December 10, 2012

Revisions Suck Because You've Got Good Taste


Beloved Husband, the recording engineer, is fond of saying, "I don't finish projects, I only abandon them."

I can totally relate. Revisions are really hard. It's hard to pick apart my work, ferret out the flaws, and delete my darlings. Every time I think I'm done with a piece of writing, I'll pick it up a week, or a month, or a year later and find something else wrong with it. It's maddening, but it's also a sign of growth.

I posted this quote from Ira Glass about a year ago, but I thought it was especially relevant as I begin revising my work from NaNo, and I wanted to share it again.
“What nobody tells people who are beginners — and I really wish someone had told this to me . . . is that all of us who do creative work, we get into it because we have good taste.

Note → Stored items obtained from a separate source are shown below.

Section Wp.
Context {K V : Type}.
Abbreviation heap := (@Heap.heap K V).
Abbreviation cell := (@Heap.cell K V).
Abbreviation ptr := Heap.ptr.
Abbreviation tree := (@tree K V).
Abbreviation frame := (@frame K V).
Abbreviation M := (@Heap.M K V).
Implicit Types (h : heap) (p : ptr) (t : tree).

Lemma wp_ret {A} (a : A) h (Q : A -> heap -> Prop) : Q a h -> wp (Heap.ret a) h Q.
Proof. intros H. exact H. Qed.

Lemma wp_bind {A B} (m : M A) (k : A -> M B) h (Q : B -> heap -> Prop) :
  wp m h (fun a h' => wp (k a) h' Q) -> wp (Heap.bind m k) h Q.
Proof.
  unfold wp, Heap.bind. destruct (m h) as [[a| |] h']; auto.
Qed.

Lemma wp_mono {A} (m : M A) h (Q Q' : A -> heap -> Prop) :
  wp m h Q -> (forall a h', Q a h' -> Q' a h') -> wp m h Q'.
Proof.
  unfold wp. destruct (m h) as [[a| |] h']; auto.
Qed.

Lemma wp_read l c h (Q : cell -> heap -> Prop) :
  h !! l = Some c -> Q c h -> wp (Heap.read l) h Q.
Proof. intros Hl HQ. unfold wp, Heap.read. rewrite Hl. exact HQ. Qed.

Lemma wp_modify l f c h (Q : unit -> heap -> Prop) :
  h !! l = Some c -> Q tt (<[l := f c]> h) -> wp (Heap.modify l f) h Q.
Proof. intros Hl HQ. unfold wp, Heap.modify. rewrite Hl. exact HQ. Qed.

Lemma wp_alloc c h (Q : nat -> heap -> Prop) :
  Q (List.length h) (h ++ [c]) -> wp (Heap.alloc c) h Q.
Proof. intros HQ. exact HQ. Qed.

Lemma wp_stack_get (stack : list nat) i l h (Q : nat -> heap -> Prop) :
  stack !! i = Some l -> Q l h -> wp (Heap.stack_get stack i) h Q.
Proof. intros Hl HQ. unfold wp, Heap.stack_get. rewrite Hl. exact HQ. Qed.

Lemma wp_count_of h avoid p t (Q : Z -> heap -> Prop) :
  rep h avoid p t -> Q (count t) h -> wp (Heap.count_of p) h Q.
Proof. intros Hr HQ. unfold wp. rewrite (rep_count _ _ _ _ Hr). exact HQ. Qed.

Lemma wp_is_red h avoid p t (Q : bool -> heap -> Prop) :
  rep h avoid p t -> Q (is_red t) h -> wp (Heap.is_red p) h Q.
Proof. intros Hr HQ. unfold wp. rewrite (rep_is_red _ _ _ _ Hr). exact HQ. Qed.

Lemma wp_run {A} (m : M A) h (Q : A -> heap -> Prop) :
  wp m h Q -> exists a h', m h = (Ok a, h') /\ Q a h'.
Proof. unfold wp. destruct (m h) as [[a| |] h']; try contradiction. eauto. Qed.

Lemma rep_ptr_neq h avoid p t a :
  rep h avoid p t -> a ∈ avoid -> Heap.ptr_eqb p (Some a) = false.
Proof.
  destruct 1 as [|l c tl tr _ Hn _ _]; intros Ha; simpl; [reflexivity|].
  apply Nat.eqb_neq. intros ->. contradiction.
Qed.

Lemma rep_old_neq (h0 : heap) p t a :
  rep h0 [] p t -> Heap.fresh h0 a -> Heap.ptr_eqb p (Some a) = false.
Proof.
  destruct 1 as [|l c tl tr Hl _ _ _]; intros Ha; simpl; [reflexivity|].
  apply Nat.eqb_neq. apply lookup_lt_Some in Hl. unfold Heap.fresh in Ha. lia.
Qed.

Lemma rep_node' h avoid l c col k v tl tr cnt :
  h !! l = Some c -> l ∉ avoid ->
  Heap.c_color c = col -> Heap.c_key c = k -> Heap.c_value c = v -> Heap.c_count c = cnt ->
  rep h avoid (Heap.c_left c) tl -> rep h avoid (Heap.c_right c) tr ->
  rep h avoid (Some l) (Node col k v tl tr cnt).
Proof. intros Hl Hn <- <- <- <- H1 H2. apply Heap.rep_node; assumption. Qed.

Lemma focus_rep h avoid n t : focus h (n :: avoid) n t -> n ∉ avoid -> rep h avoid (Some n) t.
Proof.
  intros (c & tl & tr & Hc & -> & Hl & Hr) Hn. apply Heap.rep_node; auto.
  - eapply rep_weaken; [|exact Hl]. intros l Hin. right. exact Hin.
  - eapply rep_weaken; [|exact Hr]. intros l Hin. right. exact Hin.
Qed.

Lemma focus_mono touched h h' avoid n t :
  same_outside touched h h' -> n ∉ touched -> (forall l, l ∈ touched -> l ∈ avoid) ->
  focus h avoid n t -> focus h' avoid n t.
Proof.
  intros Hs Hn Hsub (c & tl & tr & Hc & -> & Hl & Hr).
  exists c, tl, tr. split; [apply Hs; assumption|]. split; [reflexivity|].
  split; (eapply rep_mono; [|eassumption]); eapply same_outside_more; eauto.
Qed.

Section Loop.
Variable h0 : heap.

(** When the loop ends at [n], the first entry of the stack is the root of
    the tree zipped from there. *)
Lemma finish : forall addrs stack h n t junk,
  path_inv h0 h n addrs stack t ->
  exists root, (rev addrs ++ n :: junk) !! O = Some root /\
    focus h [root] root (zip t stack) /\ Heap.fresh h0 root.
Proof.
  induction addrs as [|a addrs IH]; intros [|f stack] h n t junk (Hnd & Hfr & Hext & Hsp & Hfoc);
    simpl in Hsp; try contradiction.
  - exists n. simpl. split; [reflexivity|]. split; [exact Hfoc|].
    inversion Hfr; assumption.
  - destruct Hsp as ((c & Hc & Hcf) & Hsp).
    simpl rev. rewrite <- app_assoc. simpl. apply IH.
    inversion Hnd as [|? ? Hn Hnd']; subst. inversion Hfr as [|? ? _ Hfr']; subst.
    split; [exact Hnd'|]. split; [exact Hfr'|]. split; [exact Hext|]. split; [exact Hsp|].
    pose proof (focus_rep _ _ _ _ Hfoc Hn) as Hr.
    destruct Hcf as (E1 & E2 & E3 & E4 & Hd).
    unfold plug. destruct (fdir f); destruct Hd as (Ech & Hsib).
    + exists c, t, (fsib f). rewrite E1, E2, E3, E4. split; [exact Hc|]. split; [reflexivity|].
      rewrite Ech. split; [exact Hr|]. eapply rep_old; eauto.
    + exists c, (fsib f), t. rewrite E1, E2, E3, E4. split; [exact Hc|]. split; [reflexivity|].
      rewrite Ech. split; [|exact Hr]. eapply rep_old; eauto.
Qed.

Lemma stack_top (arest : list nat) (ppp : nat) (junk : list nat) :
  (rev (ppp :: arest) ++ junk) !! List.length arest = Some ppp.
Proof.
  simpl. rewrite <- app_assoc. apply list_lookup_middle. rewrite length_rev. reflexivity.
Qed.

Lemma prefix_insert_fresh h l (c : cell) :
  h0 `prefix_of` h -> Heap.fresh h0 l -> h0 `prefix_of` <[l := c]> h.
Proof.
  intros (k & ->) Hl. unfold Heap.heap in *. rewrite insert_app_r_alt by exact Hl. apply prefix_app_r. reflexivity.
Qed.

But there is this gap. For the first couple years you make stuff, and it’s just not that good. It’s trying to be good, it has potential, but it’s not. But your taste, the thing that got you into the game, is still killer. And your taste is why your work disappoints you. A lot of people never get past this phase. They quit.

Most people I know who do interesting, creative work went through years of this. We know our work doesn’t have this special thing that we want it to have. We all go through this. And if you are just starting out or you are still in this phase, you gotta know it’s normal and the most important thing you can do is do a lot of work.

Put yourself on a deadline so that every week you will finish one story. It is only by going through a volume of work that you will close that gap, and your work will be as good as your ambitions. And I took longer to figure out how to do this than anyone I’ve ever met. It’s gonna take awhile. It’s normal to take awhile. You’ve just gotta fight your way through.”
This is a paraphrased quote by Ira Glass (I got it here), the host and producer of the radio show, This American Life on Public Radio. Mr. Glass's words cut right to the heart of what it means to embark on a creative endeavor - of any kind.

Stick with it. Don't quit. Do the work.


Here's the whole video in case you are interested.

Hang in there, my friends. Have you started your NaNo revisions? How long do you wait before revising something you've written?